* [Your assignment]: Retype exactly the lines from the line with "assert (Hc2 : m2" to the end of the data, keeping both boundary lines.

[Stored items]

+++

(** X22. However the press and release signals arrive at a new image,
    it never makes more ['activated'] callbacks than it has seen presses
    of button 1: every callback uses up one press, and a release with no
    press before it, a second release, or a release of another button
    makes none. *)
Theorem X22_image_activations_bounded (sigs : list Signal)
    (menu : option nat) :
  activations (run sigs (__init__ menu)).2
  <= length (filter (fun s => is_primary_press s = true) sigs).
Proof.
  pose proof (run_activations_bound sigs (__init__ menu)) as H.
  unfold pending at 2 in H. cbn [__init__ _action] in H.
  rewrite (bool_decide_eq_false_2 (None = _)) in H by discriminate. lia.
Qed.

Lemma run_no_release (mid : list Signal) (self : Image) :
  Forall (fun s => is_primary_release s = false) mid ->
  _action self = Some "click" ->
  activations (run mid self).2 = 0 /\ _action (run mid self).1 = Some "click".
Proof.
  revert self. induction mid as [|sig mid IH]; intros self Hmid Hact.
  - split; [reflexivity | exact Hact].
  - inversion Hmid as [|? ? Hsig Hrest]; subst.
    cbn [run]. pose proof (deliver_cases self sig) as [_ Hd].
    rewrite Hsig in Hd. cbn [andb] in Hd. destruct Hd as [Ha Hs].
    destruct (deliver self sig) as [s1 e1]. cbn [fst snd] in *.
    assert (_action s1 = Some "click") as H1
      by (rewrite Hs; destruct (is_primary_press sig); [reflexivity | exact Hact]).
    destruct (IH s1 Hrest H1) as [Ha2 Hs2].
    destruct (run mid s1) as [s2 e2]. cbn [fst snd] in *.
    rewrite activations_app, Ha, Ha2. split; [reflexivity | exact Hs2].
Qed.

(** X23. A press of button 1 followed, after any signals that are not
    a release of button 1, by a release of button 1 makes exactly one
    ['activated'] callback, at the release, in whatever state the image
    was: presses of other buttons, double clicks, releases of other
    buttons and the opening of the context menu in between do not cancel
    the pending click.  After the callback no click is pending. *)
Theorem X23_image_click (self : Image) (mid : list Signal)
    (press release : EventButton) :
  type press = BUTTON_PRESS -> button press = 1%Z ->
  type release = BUTTON_RELEASE -> button release = 1%Z ->
  Forall (fun s => is_primary_release s = false) mid ->
  let result := run (button_press_event press :: mid
                       ++ [button_release_event release]) self in
  activations result.2 = 1 /\
  _action result.1 = None /\
  activations (run (button_press_event press :: mid) self).2 = 0.
Proof.
  intros Hpt Hpb Hrt Hrb Hmid. cbn zeta.
  assert (deliver self (button_press_event press)
          = ({| _action := Some "click"; menu := menu self |}, [])) as Hp.
  { cbn [deliver]. unfold _cb_redirect1.
    rewrite bool_decide_eq_true_2 by exact Hpt. rewrite Hpb. reflexivity. }
  pose proof (run_no_release mid {| _action := Some "click"; menu := menu self |}
                Hmid eq_refl) as [Ha Hs].
  assert (forall s, _action s = Some "click" ->
            deliver s (button_release_event release)
            = ({| _action := None; menu := menu s |}, [activated])) as Hr.
  { intros s Hsc. cbn [deliver]. unfold _cb_redirect2.
    rewrite bool_decide_eq_true_2 by exact Hrt. rewrite Hrb.
    rewrite bool_decide_eq_true_2 by exact Hsc. reflexivity. }
  split; [|split].
  - cbn [run]. rewrite Hp, run_app. cbn [fst snd app].
    rewrite activations_app, Ha. cbn [run]. rewrite (Hr _ Hs). reflexivity.
  - cbn [run]. rewrite Hp, run_app. cbn [fst snd].
    cbn [run]. rewrite (Hr _ Hs). reflexivity.
  - cbn [run]. rewrite Hp.
    destruct (run mid _) as [s2 e2]. cbn [fst snd app] in *. exact Ha.
Qed.
(** A callback path that the handler refuses: it has no query, or one of
    the parameters of its query is not of the form [key=value] with one
    [=] sign. *)
Inductive malformed_callback : pystr -> Prop :=
| no_query path :
    forallb (fun c => negb (c =? 63)%N) path = true ->
    malformed_callback path
| odd_parameter route query p :
    forallb (fun c => negb (c =? 63)%N) route = true ->
    forallb (fun c => negb (c =? 63)%N) query = true ->
    In p (split 38 query) ->
    count_occ N.eq_dec p 61%N <> 1%nat ->
    malformed_callback (route ++ 63%N :: query).

(** A callback that the handler refuses, whatever the reason: the answer
    it sends starts with the status 400.  That is so for a path without a
    query, for a query with a parameter that is not of the form
    [key=value], and for a query without a [code]. *)
Definition refused_callback (path : pystr) (w : world) : Prop :=
  exists calls, fst (do_GET path w) = send_response 400 :: calls.

(** An answer of the token endpoint that grants a pair of tokens: a JSON
    object with [access_token], [refresh_token] and a number of seconds
    [expires_in] that gives a representable date. *)
Definition grants (E : environment) (r : response) (access_token refresh_token : pyval)
  : Prop :=
  exists tokens seconds,
    resp_json r = Some (PDict tokens)
    /\ dict_get tokens (py "expires_in") = Some (PInt seconds)
    /\ expiry_in_range E seconds = true
    /\ dict_get tokens (py "access_token") = Some access_token
    /\ dict_get tokens (py "refresh_token") = Some refresh_token.

(** The form data of the two grants. *)
Definition authorization_code_grant (client_id client_secret auth_code : pyval)
  : request :=
  TokenRequest [(py "grant_type", PStr (py "authorization_code"));
                (py "client_id", client_id);
                (py "client_secret", client_secret);
                (py "redirect_uri", PStr REDIRECT_URI);
                (py "code", auth_code)].

Definition refresh_token_grant (client_id client_secret refresh_token : pyval)
  : request :=
  TokenRequest [(py "grant_type", PStr (py "refresh_token"));
                (py "client_id", client_id);
                (py "client_secret", client_secret);
                (py "refresh_token", refresh_token)].

(** The Monetr configuration that [setup_monetr_config] builds. *)
Definition monetr_configuration (url email password bank_id : pyval) : pyval :=
  PDict [(py "monetr_url", url);
         (py "monetr_email", email);
         (py "monetr_password", password);
         (py "bank_account_id", bank_id)].
(** * metashark-afiliados: guards, guarded mutations and optimistic UI hooks

    A shallow embedding of the permission layer ([hasWorkspacePermission]),
    the guard layer ([requireAppRole], [requireWorkspacePermission],
    [requireSitePermission]), the audit helper ([createAuditLog]), the
    server actions of [sites.actions.ts], [campaigns.actions.ts],
    [builder.actions.ts], [invitations.actions.ts], [admin.actions.ts] and
    [profiles.actions.ts] that change stored data, and the two client hooks
    [useOptimisticResourceManagement] and [useSubdomainAvailability].

    Server code runs in a small monad that threads the request state (the
    event trace and the per-request session cache) and propagates thrown
    exceptions; everything the backend platform answers is read from an
    environment record.  A request runs inside the framework's request
    scope, so [cookies()] and [headers()] answer; an awaited write may
    resolve with an error or reject.

    Beside these: the server actions that check no permission
    ([Accounts]: accepted invitations, workspaces, passwords, sign-up,
    sign-in and sign-out, telemetry, the Sentry test), what every run of a
    handler keeps to ([Policy]), the session lookup of the middleware, the
    key conversion of [object-case-converter.ts], the lookup of a site by
    host and the availability check on top of it, [debounce] with the hook
    that uses it, the wiring of [useSitesPage], [useCountdownRedirect],
    and [isPrivateIpAddress].

    Strings are UTF-8 bytes; [js_length] is the [length] of the language,
    in UTF-16 code units. An awaited call of a server action from the
    client may reject ([Awaited]). *)

From Stdlib Require Import String Ascii List Bool Arith Lia.
From Stdlib Require Import ZArith.
Import ListNotations.
Open Scope string_scope.

Set Implicit Arguments.

(* ===================================================================== *)
(** ** Values shared by client and server *)
(* ===================================================================== *)

(** [ActionResult<T>] of [validators/index.ts]:
    [{ success: true; data: T } | { success: false; error: string }]. *)
Inductive ActionResult (T : Type) : Type :=
| Success (data : T)
| Failure (error : string).
Arguments Success {T} data.
Arguments Failure {T} error.

Definition succeeded {T} (r : ActionResult T) : bool :=
  match r with Success _ => true | Failure _ => false end.

(** A [FormData] whose entries are text fields: an ordered list of
    (name, value) pairs; [get] answers the first value of that name, or
    [null]. *)
Definition FormData := list (string * string).

Fixpoint get (formData : FormData) (name : string) : option string :=
  match formData with
  | [] => None
  | (k, v) :: rest => if String.eqb k name then Some v else get rest name
  end.

(** JavaScript truthiness of a [string | null] value: [null] and the empty
    string are falsy. *)
Definition truthy (v : option string) : bool :=
  match v with
  | None => false
  | Some s => negb (String.eqb s "")
  end.

(** [a || b] on strings. *)
Definition or_else (a : string) (b : string) : string :=
  if String.eqb a "" then b else a.

(** A string is held as the bytes of its UTF-8 form. [str.length] counts
    UTF-16 code units: a continuation byte (10xxxxxx) adds none, the first
    byte of a four-byte sequence (a character outside the basic plane) adds
    two, any other byte one. *)
Definition code_units (c : ascii) : nat :=
  let n := nat_of_ascii c in
  if (128 <=? n)%nat && (n <? 192)%nat then 0
  else if (240 <=? n)%nat then 2
  else 1.

Fixpoint js_length (str : string) : nat :=
  match str with
  | EmptyString => 0
  | String c rest => code_units c + js_length rest
  end.

(** What a call of a server action settles with on the client: its
    result, or a rejection (the request failed, or the action threw). *)
Inductive Awaited (A : Type) : Type :=
| Fulfilled (result : A)
| Rejects.
Arguments Fulfilled {A} result.
Arguments Rejects {A}.

(* ===================================================================== *)
(** ** [use-subdomain-availability.ts] *)
(* ===================================================================== *)

Module Availability.

Inductive AvailabilityStatus := idle | checking | available | unavailable.

Record State := { status : AvailabilityStatus }.

Inductive Action :=
| CHECK_START
| CHECK_SUCCESS (isAvailable : bool)
| CHECK_ERROR
| RESET.

Definition initialState : State := {| status := idle |}.

(** The [default] branch of the source's [switch] is unreachable for a
    well-typed [Action]; the four tags are the four constructors. *)
Definition availabilityReducer (state : State) (action : Action) : State :=
  match action with
  | CHECK_START => {| status := checking |}
  | CHECK_SUCCESS isAvailable =>
      {| status := if isAvailable then available else unavailable |}
  | CHECK_ERROR => {| status := unavailable |}
  | RESET => initialState
  end.

(** The dispatches of one run of the debounced check, given what
    [checkSubdomainAvailabilityAction] resolved with. *)
Definition debouncedCheck (result : ActionResult bool) : list Action :=
  [ CHECK_START;
    match result with
    | Success isAvailable => CHECK_SUCCESS isAvailable
    | Failure _ => CHECK_ERROR
    end ].

(** The states the reducer goes through, one per dispatch. *)
Fixpoint states_through (state : State) (actions : list Action) : list State :=
  match actions with
  | [] => []
  | a :: rest =>
      let state' := availabilityReducer state a in
      state' :: states_through state' rest
  end.

End Availability.

(* ===================================================================== *)
(** ** [use-optimistic-resource-management.ts] *)
(* ===================================================================== *)

Module Optimistic.

(** [interface Resource { id: string; [key: string]: any }]: the id and
    the remaining properties. *)
Record Resource := { id : string; props : list (string * string) }.

(** What the hook does to the outside world. *)
Inductive Effect :=
| CreateActionCalled (formData : FormData)
| DeleteActionCalled (formData : FormData)
| ToastSuccess (message : string)
| ToastError (message : string)
| RouterRefresh.
(** X17: the process ends with status 0 or 1.  It ends with status 0
    exactly when the file is found, is loaded and the main part returns;
    the table then has at least one column and the last lines printed are
    the banner with "Visualization Complete!".  An exception of a drawing
    step gives status 1.  The main part does return, whatever the path it
    takes, when the table has a column and no whole number beyond 64 bits
    and the plotting library refuses nothing. *)
Theorem exit_status_of_run (env : Env) :
  (exit_status (ending (script env)) = 0%Z \/ exit_status (ending (script env)) = 1%Z) /\
  (exit_status (ending (script env)) = 0%Z <->
   exists file data,
     csv_file (path_exists env) (possible_locations (project_root env)) = Some file /\
     read_csv env file = Loaded data /\
     ending (main (pyplot env) (project_root env) data) = Done tt) /\
  (exit_status (ending (script env)) = 0%Z ->
   exists file data before,
     read_csv env file = Loaded data /\ columns data <> [] /\
     printed (trace (script env))
     = before ++ [ "
==================================================";
                   "Visualization Complete!";
                   "==================================================" ]) /\
  (forall file data,
     csv_file (path_exists env) (possible_locations (project_root env)) = Some file ->
     read_csv env file = Loaded data ->
     columns data <> [] -> refuses_nothing (pyplot env) -> all_ordinary data ->
     exit_status (ending (script env)) = 0%Z).
Proof.
  destruct (csv_file (path_exists env) (possible_locations (project_root env)))
    as [file|] eqn:Hfile.
  - destruct (read_csv env file) as [data | e] eqn:Hread.
    + rewrite (script_ending env file data Hfile Hread),
              (script_printed env file data Hfile Hread).
      pose proof (main_no_exit (pyplot env) (project_root env) data) as Hexit.
      pose proof (main_done_columns (pyplot env) (project_root env) data) as Hcols.
      pose proof (main_done_printed (pyplot env) (project_root env) data) as Hbanner.
      destruct (ending (main (pyplot env) (project_root env) data)) as [[] | code | exn] eqn:E.
      * repeat apply conj.
        -- now left.
        -- intros _. exists file, data. auto.
        -- reflexivity.
        -- intros _. destruct (Hbanner eq_refl) as [before Hp].
           exists file, data.
           exists ([ ("Reading data from: " ++ file)%string;
                     "CSV file loaded successfully!";
                     (PyStr.nl ++ "First few rows:")%string ] ++ before).
           repeat apply conj; [exact Hread | now apply Hcols |].
           rewrite Hp, app_assoc. reflexivity.
        -- reflexivity.
      * now contradiction (Hexit code).
      * repeat apply conj.
        -- now right.
        -- discriminate.
        -- intros (file' & data' & [= <-] & Hread' & Hdone).
           rewrite Hread in Hread'. injection Hread' as <-. rewrite E in Hdone. discriminate.
        -- discriminate.
        -- intros file' data' [= <-] Hread' Hc Hplt Ho.
           rewrite Hread in Hread'. injection Hread' as <-.
           rewrite (main_returns _ _ _ Hc Hplt Ho) in E. discriminate.
    + assert (Es : ending (script env) = Exit 1).
      { unfold script. rewrite Hfile. unfold load_and_plot. now rewrite Hread. }
      rewrite Es. repeat apply conj.
      * now right.
      * discriminate.
      * intros (file' & data' & [= <-] & Hread' & _). congruence.
      * discriminate.
      * intros file' data' [= <-] Hread'. congruence.
  - assert (Es : ending (script env) = Exit 1).
    { unfold script. rewrite Hfile, ending_bind, print_all_eq. reflexivity. }
    rewrite Es. repeat apply conj.
    + now right.
    + discriminate.
    + intros (file' & data' & Hf & _). discriminate.
    + discriminate.
    + intros file' data' Hf. discriminate.
Qed.
(** A few calls of every kind, one of them failing (two images for three
    defocus values). *)
Definition demo_calls : list (@call Demo) :=
  [ @Preprocess Demo true (Some 3) false tt;
    Filter demo_args (IdxInt 1);
    AssignImages (Stack (take 2 demo_stack));
    AssignTransforms
      {| rotation := (90 # 1)%Q; top := 0; bottom := 1; left := 0;
         right := 2 |};
    ApplyTransforms;
    SelectROI 0 None;
    ResetTransforms ].

(** The scenario after [apply_transforms()] and [filter] over all
    indices; the options it has recorded; and a crop to the upper row
    after a rotation. *)
Definition demo_filtered : @dataset Demo :=
  Eval vm_compute in
    run_all [ApplyTransforms; Filter demo_args IdxNone] demo_new.

Definition demo_filters : filters :=
  Eval vm_compute in record_bandpass demo_args (@base_filters Demo).

Definition demo_transforms : transforms :=
  {| rotation := (90 # 1)%Q; top := 0; bottom := 1; left := 0; right := 2 |}.

(** The scenario after [apply_transforms()] and [filter] on the image of
    index 1 alone. *)
Definition demo_subset : @dataset Demo :=
  Eval vm_compute in final (filter demo_args (IdxInt 1) demo_cropped).

(** What the constructor leaves of the object when it is given three
    images and two defocus values. *)
Definition demo_failed : @dataset Demo :=
  Eval vm_compute in
    final (new (E := Demo) (Stack demo_stack) demo_defvals_short PyNone).
(** Within a year, the day of the year tells month and day. *)
Lemma day_of_year_inj y m1 d1 m2 d2 :
  1 <= m1 <= 12 -> 1 <= d1 <= _days_in_month y m1 ->
  1 <= m2 <= 12 -> 1 <= d2 <= _days_in_month y m2 ->
  _days_before_month y m1 + d1 = _days_before_month y m2 + d2 ->
  m1 = m2 /\ d1 = d2.
Proof.
  intros Hm1 Hd1 Hm2 Hd2. revert Hd1 Hd2.
  unfold _days_before_month, _days_in_month.
  assert (Hc1 : m1 = 1 \/ m1 = 2 \/ m1 = 3 \/ m1 = 4 \/ m1 = 5 \/ m1 = 6
                \/ m1 = 7 \/ m1 = 8 \/ m1 = 9 \/ m1 = 10 \/ m1 = 11
                \/ m1 = 12) by lia.
  assert (Hc2 : m2 = 1 \/ m2 = 2 \/ m2 = 3 \/ m2 = 4 \/ m2 = 5 \/ m2 = 6
                \/ m2 = 7 \/ m2 = 8 \/ m2 = 9 \/ m2 = 10 \/ m2 = 11
                \/ m2 = 12) by lia.
  clear Hm1 Hm2.
  destruct (_is_leap y);
    repeat (destruct Hc1 as [->|Hc1]); try subst m1;
    repeat (destruct Hc2 as [->|Hc2]); try subst m2;
    simpl; lia.
Qed.

(** Two calendar dates with the same ordinal are the same date. *)
Lemma ymd2ord_inj y1 m1 d1 y2 m2 d2 :
  1 <= m1 <= 12 -> 1 <= d1 <= _days_in_month y1 m1 ->
  1 <= m2 <= 12 -> 1 <= d2 <= _days_in_month y2 m2 ->
  _ymd2ord y1 m1 d1 = _ymd2ord y2 m2 d2 ->
  y1 = y2 /\ m1 = m2 /\ d1 = d2.
Proof.
  intros Hm1 Hd1 Hm2 Hd2. unfold _ymd2ord. intros Hord.
  pose proof (day_of_year_bounds y1 m1 d1 Hm1 Hd1) as Hb1.
  pose proof (day_of_year_bounds y2 m2 d2 Hm2 Hd2) as Hb2.
  assert (Hy : y1 = y2).
  { destruct (Z.lt_trichotomy y1 y2) as [Hlt|[Heq|Hgt]]; [|done|].
    - pose proof (days_before_year_mono y1 y2 Hlt). lia.
    - pose proof (days_before_year_mono y2 y1 ltac:(lia)). lia. }
  subst y2. split; [done|].
  apply (day_of_year_inj y1); try done. lia.
Qed.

+++

* [Task solution]:
  assert (Hc2 : m2 = 1 \/ m2 = 2 \/ m2 = 3 \/ m2 = 4 \/ m2 = 5 \/ m2 = 6
                \/ m2 = 7 \/ m2 = 8 \/ m2 = 9 \/ m2 = 10 \/ m2 = 11
                \/ m2 = 12) by lia.
  clear Hm1 Hm2.
  destruct (_is_leap y);
    repeat (destruct Hc1 as [->|Hc1]); try subst m1;
    repeat (destruct Hc2 as [->|Hc2]); try subst m2;
    simpl; lia.
Qed.

(** Two calendar dates with the same ordinal are the same date. *)
Lemma ymd2ord_inj y1 m1 d1 y2 m2 d2 :
  1 <= m1 <= 12 -> 1 <= d1 <= _days_in_month y1 m1 ->
  1 <= m2 <= 12 -> 1 <= d2 <= _days_in_month y2 m2 ->
  _ymd2ord y1 m1 d1 = _ymd2ord y2 m2 d2 ->
  y1 = y2 /\ m1 = m2 /\ d1 = d2.
Proof.
  intros Hm1 Hd1 Hm2 Hd2. unfold _ymd2ord. intros Hord.
  pose proof (day_of_year_bounds y1 m1 d1 Hm1 Hd1) as Hb1.
  pose proof (day_of_year_bounds y2 m2 d2 Hm2 Hd2) as Hb2.
  assert (Hy : y1 = y2).
  { destruct (Z.lt_trichotomy y1 y2) as [Hlt|[Heq|Hgt]]; [|done|].
    - pose proof (days_before_year_mono y1 y2 Hlt). lia.
    - pose proof (days_before_year_mono y2 y1 ltac:(lia)). lia. }
  subst y2. split; [done|].
  apply (day_of_year_inj y1); try done. lia.
Qed.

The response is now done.